Neste artigo, descrevemos os métodos, procedimentos e tecnologias necessários para estimar os limiares perceptivos vestibulares usando uma plataforma de movimento de seis graus de liberdade.
Os limiares perceptivos vestibulares referem-se à intensidade do movimento necessária para permitir que um participante detecte ou discrimine um movimento com base na entrada vestibular. Usando perfis de movimento passivo fornecidos por seis plataformas de grau de movimento, os limiares perceptivos vestibulares podem ser estimados para qualquer tipo de movimento e, assim, atingir cada um dos subcomponentes do órgão final vestibular. As avaliações dos limiares vestibulares são clinicamente relevantes, pois complementam ferramentas diagnósticas como a irrigação calórica, o teste de impulso cefálico (TIH) ou os potenciais miogênicos evocados vestibulares (VEMPs), que fornecem apenas informações sobre subcomponentes do sistema vestibular, mas nenhum deles permite avaliar todos os componentes. Existem vários métodos com diferentes vantagens e desvantagens para estimar os limiares perceptivos vestibulares. Neste artigo, apresentamos um protocolo utilizando um algoritmo de escada adaptativa e perfis de movimento sinusoidal para um procedimento de estimação eficiente. Os algoritmos de escada adaptativa consideram a história de resposta para determinar a velocidade de pico dos próximos estímulos e são os algoritmos mais comumente usados no domínio vestibular. Discutimos ainda o impacto da frequência de movimento nos limiares perceptivos vestibulares.
O órgão final vestibular humano consiste em cinco componentes, cada um otimizado para detectar um componente específico do espectro de movimento natural. Os três canais semicirculares são orientados aproximadamente ortogonais uns aos outros, o que lhes permite detectar rotações da cabeça em torno de três eixos. Os canais são acompanhados por dois órgãos maculares para o registro das acelerações translacionais ao longo do eixo vertical ou no plano horizontal1. Um declínio funcional ou perda em cada um dos cinco componentes pode levar a sintomas graves, como tontura, vertigem, desequilíbrio e aumento do risco de queda2. No entanto, avaliar objetivamente a função de todos os componentes separadamente é uma tarefa trabalhosa e requer múltiplas avaliações3. Por exemplo, o estado do canal horizontal é tipicamente avaliado através da irrigação calórica e do teste de impulso da cabeça (TIH). O padrão-ouro atual para avaliar os órgãos maculares são os potenciais miogênicos evocados vestibulares (VEMPs). Ao combinar várias avaliações, os médicos chegam a uma imagem mais completa do estado vestibular a partir do qual podem derivar opções de diagnóstico e tratamento.

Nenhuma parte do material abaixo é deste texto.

Lemma published_tool_spec name org_slug d row :
  published_tool name org_slug d = Some row →
  tool_by_id row.1 d = Some row.2 ∧ t_published row.2 = true ∧ t_active row.2 = true ∧ t_name row.2 = name ∧
  ∃ o, orgs d !! t_org row.2 = Some o ∧ slug o = org_slug ∧ org_slug ≠ PLATFORM_SLUG.
Proof.
  unfold published_tool. intros ([i y] & H & ->)%fmap_Some. cbn. apply list_find_Some in H as (Hi & Hl & _).
  apply list_elem_of_lookup_2, elem_of_map_to_list' in Hi. unfold listed in Hl.
  apply andb_true_iff in Hl as [[[Hp Ha]%andb_true_iff Hn]%andb_true_iff Ho]. split_and!; try done; [by apply String.eqb_eq|].
  destruct (orgs d !! t_org y.2) as [o|]; [|done]. apply andb_true_iff in Ho as [Ho Hne]. exists o. apply String.eqb_eq in Ho.
  split_and!; [done..|]. rewrite <- Ho. intros E. by rewrite E in Hne.
Qed.

Lemma subscribe_keeps supply schema_md5 org q : preserves on_market (subscribe_to_tool supply schema_md5 org q).
Proof.
  unfold subscribe_to_tool. destruct (str_in "/" q) eqn:Hq; [|apply preserves_raise]. cbn [negb].
  destruct (split_slash q) as [org_slug name] eqn:Hsp. destruct (String.eqb org_slug _) eqn:Hpl; [apply preserves_raise|].
  unfold get_marketplace_tool_by_name.
  apply wpi_bind. eapply (wpi_mono _ _ (λ r, ∀ row : string * ToolRow, r = Ok (Some row) → slug_of (t_org row.2) = Some org_slug)).
  { apply wpi_query; [done|]. intros now d x Hd row [= Hrow]. apply published_tool_spec in Hrow as (_ & _ & _ & _ & o & Ho & <- & _).
    by apply (mi_slugs d Hd). }
  intros [[row|]|e] Hrow; [|apply preserves_raise|done]. specialize (Hrow row eq_refl).
  destruct (String.eqb (t_org row.2) org) eqn:Hown; [apply preserves_raise|].
  apply preserves_bind; [by apply wpi_uuid4|]. intros sub_id. apply preserves_bind; [by apply wpi_datetime_now|]. intros now.
  apply preserves_bind; [|intros ?; apply preserves_ret]. apply preserves_catch; [|intros ?; apply preserves_raise].
  apply wpi_stmt; [done|]. intros now' d x Hd. unfold upsert_subscription, on_market in *.
  assert (is_Some (orgs d !! org) → str_in "/" q = true ∧ (split_slash q).1 ≠ PLATFORM_SLUG ∧ slug_of org ≠ Some (split_slash q).1) as Hnew.
  { intros _. rewrite Hsp. cbn. split_and!; [done|by apply String.eqb_neq|]. intros Hself. apply String.eqb_neq in Hown.
    apply Hown. by eapply Hslugs. }
  destruct Hd as [Hs Hr Hbk Hn Hb Hi].
  destruct (subs d !! (org, q)) as [s0|] eqn:Hs0.
  - split; [|done]. split; [done..| |].
    + intros o' q' s H1. cbn in H1. apply lookup_insert_Some in H1 as [[[= <- <-] _]|[_ H1]]; [by apply (Hb org q s0)|by apply (Hb o' q' s)].
    + intros k k' s s' H1 H2 Hid. cbn in H1, H2.
      apply lookup_insert_Some in H1 as [[<- <-]|[? H1]], H2 as [[<- <-]|[? H2]]; [done| | |by eapply Hi].
      * by apply (Hi (org, q) k' s0 s').
      * by apply (Hi k (org, q) s s0).
  - destruct (existsb _ _) eqn:Hx; [done|]. case_bool_decide as Ho; [|done]. split; [|done]. split; [done..| |].
    + intros o' q' s H1. cbn in H1. apply lookup_insert_Some in H1 as [[[= <- <-] _]|[_ H1]]; [by split; [|by apply Hnew]|by apply (Hb o' q' s)].
    + assert (∀ k s, subs d !! k = Some s → s_id s ≠ sub_id) as Hfresh.
      { intros k s Hks <-. assert (existsb (λ kv, (s_id kv.2 =? s_id s)%string) (map_to_list (subs d)) = true) as E; [|congruence].
        apply existsb_exists. exists (k, s). split; [by apply list_elem_of_In, elem_of_map_to_list|by apply String.eqb_refl]. }
      intros k k' s s' H1 H2 Hid. cbn in H1, H2.
      apply lookup_insert_Some in H1 as [[<- <-]|[? H1]], H2 as [[<- <-]|[? H2]]; [done| | |by eapply Hi].
      * by destruct (Hfresh k' s' H2).
      * by destruct (Hfresh k s H1).
Qed.
End market.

Uma abordagem promissora para quantificar o desempenho vestibular são os limiares perceptivos vestibulares, que fornecem uma medida objetiva e quantitativa da menor intensidade de automovimento que pode ser detectada ou discriminada de forma confiável por um participante. Embora os procedimentos de limiar perceptivo estejam bem estabelecidos em algumas disciplinas clínicas (por exemplo, audiologia), os limiares vestibulares perceptivos ainda não são utilizados para fins diagnósticos no domínio vestibular4. Uma razão para isso é a indisponibilidade de plataformas de movimento e software fácil de usar. Em princípio, plataformas de movimento e cadeiras rotativas podem ser usadas para estimativa de limiares. No entanto, enquanto as plataformas de movimento de seis graus de liberdade (6DOF) são adequadas para estimar limiares para vários perfis de movimento, permitindo a investigação de todos os cinco subcomponentes do órgão vestibular, as cadeiras rotatórias só podem ser usadas para acessar rotações no plano horizontal (guinada) 1,4.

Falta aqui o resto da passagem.